EXERCISE INPUT START

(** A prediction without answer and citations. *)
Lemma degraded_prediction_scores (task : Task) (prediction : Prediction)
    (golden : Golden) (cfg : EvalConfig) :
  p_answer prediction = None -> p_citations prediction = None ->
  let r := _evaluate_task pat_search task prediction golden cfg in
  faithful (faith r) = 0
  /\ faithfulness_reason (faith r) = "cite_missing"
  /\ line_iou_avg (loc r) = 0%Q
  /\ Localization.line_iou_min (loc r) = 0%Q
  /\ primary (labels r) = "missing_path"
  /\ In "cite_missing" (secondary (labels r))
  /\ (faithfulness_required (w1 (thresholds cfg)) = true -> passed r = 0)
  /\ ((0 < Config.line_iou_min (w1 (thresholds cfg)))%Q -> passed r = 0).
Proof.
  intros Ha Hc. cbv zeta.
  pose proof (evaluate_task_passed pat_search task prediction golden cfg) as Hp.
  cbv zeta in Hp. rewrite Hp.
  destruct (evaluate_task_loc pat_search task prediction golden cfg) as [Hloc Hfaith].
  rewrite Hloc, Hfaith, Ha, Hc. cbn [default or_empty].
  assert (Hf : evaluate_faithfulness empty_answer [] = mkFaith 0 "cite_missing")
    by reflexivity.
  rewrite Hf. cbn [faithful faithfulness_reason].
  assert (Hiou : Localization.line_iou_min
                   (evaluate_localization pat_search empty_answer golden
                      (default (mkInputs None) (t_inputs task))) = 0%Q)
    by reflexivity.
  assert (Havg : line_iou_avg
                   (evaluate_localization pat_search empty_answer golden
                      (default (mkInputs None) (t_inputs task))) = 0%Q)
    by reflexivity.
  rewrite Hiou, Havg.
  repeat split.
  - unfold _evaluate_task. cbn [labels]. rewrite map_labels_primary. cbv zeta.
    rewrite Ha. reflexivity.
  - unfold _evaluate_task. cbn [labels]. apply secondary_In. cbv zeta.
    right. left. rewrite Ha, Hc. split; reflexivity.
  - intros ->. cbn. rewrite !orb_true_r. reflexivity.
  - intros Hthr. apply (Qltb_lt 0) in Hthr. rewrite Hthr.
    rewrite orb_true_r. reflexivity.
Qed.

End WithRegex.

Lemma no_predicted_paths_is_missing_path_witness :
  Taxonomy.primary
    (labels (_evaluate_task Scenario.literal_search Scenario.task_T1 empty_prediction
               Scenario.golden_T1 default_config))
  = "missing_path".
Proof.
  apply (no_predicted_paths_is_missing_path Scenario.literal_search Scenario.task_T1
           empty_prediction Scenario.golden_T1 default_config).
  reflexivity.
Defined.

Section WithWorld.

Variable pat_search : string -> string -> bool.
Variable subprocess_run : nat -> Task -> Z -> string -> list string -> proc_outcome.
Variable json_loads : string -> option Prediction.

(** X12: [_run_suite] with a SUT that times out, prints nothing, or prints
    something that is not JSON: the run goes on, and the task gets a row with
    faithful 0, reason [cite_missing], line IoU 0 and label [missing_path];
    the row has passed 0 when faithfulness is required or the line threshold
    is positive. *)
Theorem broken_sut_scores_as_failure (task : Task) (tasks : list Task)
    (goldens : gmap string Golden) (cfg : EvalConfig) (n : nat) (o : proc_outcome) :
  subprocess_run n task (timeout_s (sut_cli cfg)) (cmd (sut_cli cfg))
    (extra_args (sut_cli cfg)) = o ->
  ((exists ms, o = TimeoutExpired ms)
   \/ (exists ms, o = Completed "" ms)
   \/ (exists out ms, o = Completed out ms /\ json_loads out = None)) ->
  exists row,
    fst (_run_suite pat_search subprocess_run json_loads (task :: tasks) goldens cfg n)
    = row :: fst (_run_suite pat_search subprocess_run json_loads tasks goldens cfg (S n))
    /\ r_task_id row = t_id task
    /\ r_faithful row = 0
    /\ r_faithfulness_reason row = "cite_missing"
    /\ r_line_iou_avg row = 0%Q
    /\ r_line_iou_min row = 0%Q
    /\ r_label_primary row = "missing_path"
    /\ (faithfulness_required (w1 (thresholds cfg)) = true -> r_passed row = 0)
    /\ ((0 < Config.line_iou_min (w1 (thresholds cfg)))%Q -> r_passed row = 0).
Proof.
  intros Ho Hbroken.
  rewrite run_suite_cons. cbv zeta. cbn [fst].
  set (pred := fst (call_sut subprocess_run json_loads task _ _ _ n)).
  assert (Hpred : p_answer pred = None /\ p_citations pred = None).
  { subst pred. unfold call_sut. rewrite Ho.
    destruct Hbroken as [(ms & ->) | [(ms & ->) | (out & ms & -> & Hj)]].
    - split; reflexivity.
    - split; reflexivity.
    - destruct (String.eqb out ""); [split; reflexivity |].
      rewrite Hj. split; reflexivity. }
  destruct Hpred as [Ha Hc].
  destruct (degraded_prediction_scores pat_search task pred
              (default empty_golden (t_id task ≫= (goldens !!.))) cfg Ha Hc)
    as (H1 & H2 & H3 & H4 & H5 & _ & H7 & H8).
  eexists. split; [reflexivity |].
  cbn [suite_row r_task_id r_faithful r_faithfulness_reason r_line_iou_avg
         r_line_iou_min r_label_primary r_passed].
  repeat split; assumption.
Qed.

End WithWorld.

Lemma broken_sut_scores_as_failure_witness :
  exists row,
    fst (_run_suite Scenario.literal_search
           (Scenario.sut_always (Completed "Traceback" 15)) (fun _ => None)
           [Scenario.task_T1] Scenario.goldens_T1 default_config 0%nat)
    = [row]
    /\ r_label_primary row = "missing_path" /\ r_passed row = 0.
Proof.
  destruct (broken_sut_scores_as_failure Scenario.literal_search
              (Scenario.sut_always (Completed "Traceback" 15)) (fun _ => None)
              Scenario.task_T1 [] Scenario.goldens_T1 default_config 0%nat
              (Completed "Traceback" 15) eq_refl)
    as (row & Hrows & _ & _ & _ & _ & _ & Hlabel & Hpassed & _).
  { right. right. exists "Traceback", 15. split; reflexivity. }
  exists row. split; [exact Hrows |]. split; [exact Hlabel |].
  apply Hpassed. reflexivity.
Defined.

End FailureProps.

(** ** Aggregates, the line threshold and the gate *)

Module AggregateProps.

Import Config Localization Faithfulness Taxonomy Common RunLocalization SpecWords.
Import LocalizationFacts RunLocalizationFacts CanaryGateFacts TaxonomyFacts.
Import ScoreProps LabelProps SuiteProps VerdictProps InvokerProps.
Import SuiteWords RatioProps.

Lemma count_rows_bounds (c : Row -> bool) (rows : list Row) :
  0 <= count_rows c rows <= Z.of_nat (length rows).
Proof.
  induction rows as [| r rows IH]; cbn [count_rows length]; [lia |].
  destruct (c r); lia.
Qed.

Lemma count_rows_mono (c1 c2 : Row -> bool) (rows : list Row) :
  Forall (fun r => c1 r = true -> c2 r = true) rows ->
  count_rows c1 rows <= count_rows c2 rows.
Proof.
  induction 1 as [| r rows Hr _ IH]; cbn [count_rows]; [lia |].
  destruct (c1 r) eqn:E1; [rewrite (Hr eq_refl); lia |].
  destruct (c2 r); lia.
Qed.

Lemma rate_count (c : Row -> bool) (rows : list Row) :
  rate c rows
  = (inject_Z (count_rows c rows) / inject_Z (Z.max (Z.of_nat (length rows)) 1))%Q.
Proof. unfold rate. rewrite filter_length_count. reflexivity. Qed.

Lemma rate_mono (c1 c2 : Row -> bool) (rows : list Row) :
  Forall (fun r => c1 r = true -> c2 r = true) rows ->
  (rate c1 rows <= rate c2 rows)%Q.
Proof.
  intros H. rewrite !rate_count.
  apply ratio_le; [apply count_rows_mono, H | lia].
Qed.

EXERCISE INPUT END
EXERCISE INPUT START

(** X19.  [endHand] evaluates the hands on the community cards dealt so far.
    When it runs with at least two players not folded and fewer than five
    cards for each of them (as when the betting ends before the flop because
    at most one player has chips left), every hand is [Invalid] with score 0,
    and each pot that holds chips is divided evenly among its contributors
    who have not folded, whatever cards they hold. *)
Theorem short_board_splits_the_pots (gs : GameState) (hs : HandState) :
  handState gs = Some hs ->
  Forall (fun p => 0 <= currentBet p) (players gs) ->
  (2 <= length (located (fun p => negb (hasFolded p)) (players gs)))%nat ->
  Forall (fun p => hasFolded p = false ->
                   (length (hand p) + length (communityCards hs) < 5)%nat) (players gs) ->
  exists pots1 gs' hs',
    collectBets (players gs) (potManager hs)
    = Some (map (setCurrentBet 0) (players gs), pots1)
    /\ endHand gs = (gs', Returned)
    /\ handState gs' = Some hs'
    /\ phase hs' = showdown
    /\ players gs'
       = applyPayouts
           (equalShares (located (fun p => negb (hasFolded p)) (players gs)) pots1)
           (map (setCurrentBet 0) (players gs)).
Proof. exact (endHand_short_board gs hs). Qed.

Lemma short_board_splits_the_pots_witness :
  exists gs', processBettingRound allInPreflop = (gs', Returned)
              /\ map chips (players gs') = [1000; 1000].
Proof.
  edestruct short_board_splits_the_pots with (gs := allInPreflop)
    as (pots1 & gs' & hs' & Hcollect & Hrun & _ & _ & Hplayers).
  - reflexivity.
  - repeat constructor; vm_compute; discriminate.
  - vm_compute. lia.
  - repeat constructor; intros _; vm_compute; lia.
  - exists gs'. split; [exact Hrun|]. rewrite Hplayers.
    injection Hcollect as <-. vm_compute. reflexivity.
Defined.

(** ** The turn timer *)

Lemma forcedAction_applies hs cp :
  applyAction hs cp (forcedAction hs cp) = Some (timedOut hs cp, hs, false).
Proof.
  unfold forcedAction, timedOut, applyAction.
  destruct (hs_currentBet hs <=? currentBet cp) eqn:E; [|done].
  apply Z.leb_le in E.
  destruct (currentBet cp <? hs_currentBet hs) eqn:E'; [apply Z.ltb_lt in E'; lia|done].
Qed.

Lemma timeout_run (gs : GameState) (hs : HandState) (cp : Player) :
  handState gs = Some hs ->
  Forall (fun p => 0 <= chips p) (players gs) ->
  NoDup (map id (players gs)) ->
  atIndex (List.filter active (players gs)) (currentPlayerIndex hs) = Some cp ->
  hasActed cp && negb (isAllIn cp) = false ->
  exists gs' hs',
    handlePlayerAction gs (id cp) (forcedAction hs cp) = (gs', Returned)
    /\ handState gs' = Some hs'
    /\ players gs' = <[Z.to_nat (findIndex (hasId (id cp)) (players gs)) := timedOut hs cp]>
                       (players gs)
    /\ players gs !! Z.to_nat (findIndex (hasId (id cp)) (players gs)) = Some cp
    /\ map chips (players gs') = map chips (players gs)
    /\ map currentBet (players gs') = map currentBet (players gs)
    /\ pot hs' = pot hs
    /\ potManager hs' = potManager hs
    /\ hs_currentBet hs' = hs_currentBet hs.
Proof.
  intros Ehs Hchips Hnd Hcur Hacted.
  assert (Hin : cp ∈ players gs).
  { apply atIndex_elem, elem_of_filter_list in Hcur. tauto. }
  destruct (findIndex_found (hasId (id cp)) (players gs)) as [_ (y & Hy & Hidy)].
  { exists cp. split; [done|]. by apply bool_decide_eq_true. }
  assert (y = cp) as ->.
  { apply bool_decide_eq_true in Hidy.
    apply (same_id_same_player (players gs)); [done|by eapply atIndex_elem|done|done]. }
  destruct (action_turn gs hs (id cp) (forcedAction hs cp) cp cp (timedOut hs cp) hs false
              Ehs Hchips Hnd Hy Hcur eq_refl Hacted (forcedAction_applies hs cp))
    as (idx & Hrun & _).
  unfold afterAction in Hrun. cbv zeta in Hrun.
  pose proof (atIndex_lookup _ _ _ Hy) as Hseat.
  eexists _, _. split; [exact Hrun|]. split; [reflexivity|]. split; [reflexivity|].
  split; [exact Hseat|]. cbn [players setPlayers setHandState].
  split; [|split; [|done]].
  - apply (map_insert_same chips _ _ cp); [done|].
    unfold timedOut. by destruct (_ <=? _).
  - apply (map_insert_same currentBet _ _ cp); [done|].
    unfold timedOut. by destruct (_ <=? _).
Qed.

EXERCISE INPUT END
EXERCISE INPUT START

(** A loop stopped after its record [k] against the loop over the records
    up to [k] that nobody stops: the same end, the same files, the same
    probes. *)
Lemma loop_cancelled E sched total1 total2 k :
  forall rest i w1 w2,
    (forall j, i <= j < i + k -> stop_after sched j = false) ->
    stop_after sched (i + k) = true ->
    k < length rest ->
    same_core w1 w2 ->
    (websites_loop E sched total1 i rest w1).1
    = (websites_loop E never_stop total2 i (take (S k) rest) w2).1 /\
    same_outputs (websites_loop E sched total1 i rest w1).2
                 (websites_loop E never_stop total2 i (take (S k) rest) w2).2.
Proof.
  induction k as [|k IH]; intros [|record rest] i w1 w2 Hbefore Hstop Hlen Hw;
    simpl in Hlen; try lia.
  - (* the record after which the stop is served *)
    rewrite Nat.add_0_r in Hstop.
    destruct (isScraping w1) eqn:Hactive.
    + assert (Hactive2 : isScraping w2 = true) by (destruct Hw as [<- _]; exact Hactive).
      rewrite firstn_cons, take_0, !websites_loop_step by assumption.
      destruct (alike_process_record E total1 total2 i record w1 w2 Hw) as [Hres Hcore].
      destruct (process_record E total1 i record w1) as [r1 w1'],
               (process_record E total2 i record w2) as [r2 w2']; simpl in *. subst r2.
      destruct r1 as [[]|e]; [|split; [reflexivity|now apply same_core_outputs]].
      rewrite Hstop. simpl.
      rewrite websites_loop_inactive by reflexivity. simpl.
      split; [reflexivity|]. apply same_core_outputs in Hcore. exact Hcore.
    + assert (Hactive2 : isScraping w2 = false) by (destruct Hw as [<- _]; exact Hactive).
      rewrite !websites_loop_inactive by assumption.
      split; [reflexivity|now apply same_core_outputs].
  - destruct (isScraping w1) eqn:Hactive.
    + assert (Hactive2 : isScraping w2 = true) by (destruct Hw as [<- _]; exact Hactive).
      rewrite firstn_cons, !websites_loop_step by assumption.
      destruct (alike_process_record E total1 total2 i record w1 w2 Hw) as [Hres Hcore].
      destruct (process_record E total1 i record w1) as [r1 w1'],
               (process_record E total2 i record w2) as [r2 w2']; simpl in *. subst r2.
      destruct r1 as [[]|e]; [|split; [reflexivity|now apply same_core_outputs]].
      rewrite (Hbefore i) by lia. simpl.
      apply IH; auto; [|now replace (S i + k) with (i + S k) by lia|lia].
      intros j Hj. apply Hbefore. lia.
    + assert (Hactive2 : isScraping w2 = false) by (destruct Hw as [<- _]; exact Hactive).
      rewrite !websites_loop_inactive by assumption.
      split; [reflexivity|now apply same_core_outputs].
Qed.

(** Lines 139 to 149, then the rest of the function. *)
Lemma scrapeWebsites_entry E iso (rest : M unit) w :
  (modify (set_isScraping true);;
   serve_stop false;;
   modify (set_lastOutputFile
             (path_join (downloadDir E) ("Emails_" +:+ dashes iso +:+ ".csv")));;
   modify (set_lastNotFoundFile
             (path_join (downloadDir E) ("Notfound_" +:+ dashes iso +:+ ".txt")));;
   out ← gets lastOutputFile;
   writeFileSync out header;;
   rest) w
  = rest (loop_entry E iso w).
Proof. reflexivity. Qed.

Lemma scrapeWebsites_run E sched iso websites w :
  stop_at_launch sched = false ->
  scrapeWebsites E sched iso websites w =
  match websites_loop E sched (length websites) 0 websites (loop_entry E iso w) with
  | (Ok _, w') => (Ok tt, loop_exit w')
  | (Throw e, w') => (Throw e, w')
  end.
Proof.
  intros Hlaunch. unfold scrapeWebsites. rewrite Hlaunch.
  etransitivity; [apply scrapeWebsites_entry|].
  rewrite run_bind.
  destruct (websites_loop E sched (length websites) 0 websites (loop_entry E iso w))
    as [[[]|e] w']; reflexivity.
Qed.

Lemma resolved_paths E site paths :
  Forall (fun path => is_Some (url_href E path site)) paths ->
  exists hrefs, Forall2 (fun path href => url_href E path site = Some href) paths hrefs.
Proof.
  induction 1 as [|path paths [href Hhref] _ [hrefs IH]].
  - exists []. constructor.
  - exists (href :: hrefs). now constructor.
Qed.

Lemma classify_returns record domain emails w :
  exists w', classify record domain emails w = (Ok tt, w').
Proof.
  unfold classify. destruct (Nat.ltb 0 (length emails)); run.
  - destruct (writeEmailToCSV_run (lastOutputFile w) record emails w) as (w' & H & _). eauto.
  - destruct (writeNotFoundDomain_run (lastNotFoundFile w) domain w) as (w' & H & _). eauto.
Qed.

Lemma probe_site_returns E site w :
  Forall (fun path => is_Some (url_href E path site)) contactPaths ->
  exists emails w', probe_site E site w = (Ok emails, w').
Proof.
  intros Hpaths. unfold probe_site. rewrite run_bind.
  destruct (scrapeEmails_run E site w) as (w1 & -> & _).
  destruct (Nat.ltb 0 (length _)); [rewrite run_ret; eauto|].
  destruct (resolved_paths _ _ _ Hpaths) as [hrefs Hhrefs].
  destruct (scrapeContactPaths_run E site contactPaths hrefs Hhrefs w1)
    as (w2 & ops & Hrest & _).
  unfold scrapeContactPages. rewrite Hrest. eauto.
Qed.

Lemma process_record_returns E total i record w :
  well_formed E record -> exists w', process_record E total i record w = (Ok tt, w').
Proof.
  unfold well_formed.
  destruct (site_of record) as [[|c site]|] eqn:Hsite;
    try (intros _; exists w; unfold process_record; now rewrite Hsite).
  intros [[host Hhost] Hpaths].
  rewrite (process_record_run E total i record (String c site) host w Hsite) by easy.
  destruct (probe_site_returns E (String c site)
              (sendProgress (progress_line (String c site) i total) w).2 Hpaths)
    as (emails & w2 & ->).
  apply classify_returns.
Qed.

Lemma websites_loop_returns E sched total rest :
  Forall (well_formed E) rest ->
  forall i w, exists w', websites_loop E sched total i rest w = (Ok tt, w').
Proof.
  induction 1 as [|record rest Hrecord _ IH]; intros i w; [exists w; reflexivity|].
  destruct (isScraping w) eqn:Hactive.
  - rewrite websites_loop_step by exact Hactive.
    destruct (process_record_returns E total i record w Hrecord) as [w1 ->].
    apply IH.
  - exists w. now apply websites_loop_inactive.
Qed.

EXERCISE INPUT END

TASK DIRECTIONS. Go through the entries above, and wherever a line holds the word "assert", copy that line.

EXERCISE OUTPUT.
  assert (Hf : evaluate_faithfulness empty_answer [] = mkFaith 0 "cite_missing")
  assert (Hiou : Localization.line_iou_min
  assert (Havg : line_iou_avg
  assert (Hpred : p_answer pred = None /\ p_citations pred = None).
  assert (Hin : cp ∈ players gs).
  assert (y = cp) as ->.
    + assert (Hactive2 : isScraping w2 = true) by (destruct Hw as [<- _]; exact Hactive).
    + assert (Hactive2 : isScraping w2 = false) by (destruct Hw as [<- _]; exact Hactive).
    + assert (Hactive2 : isScraping w2 = true) by (destruct Hw as [<- _]; exact Hactive).
    + assert (Hactive2 : isScraping w2 = false) by (destruct Hw as [<- _]; exact Hactive).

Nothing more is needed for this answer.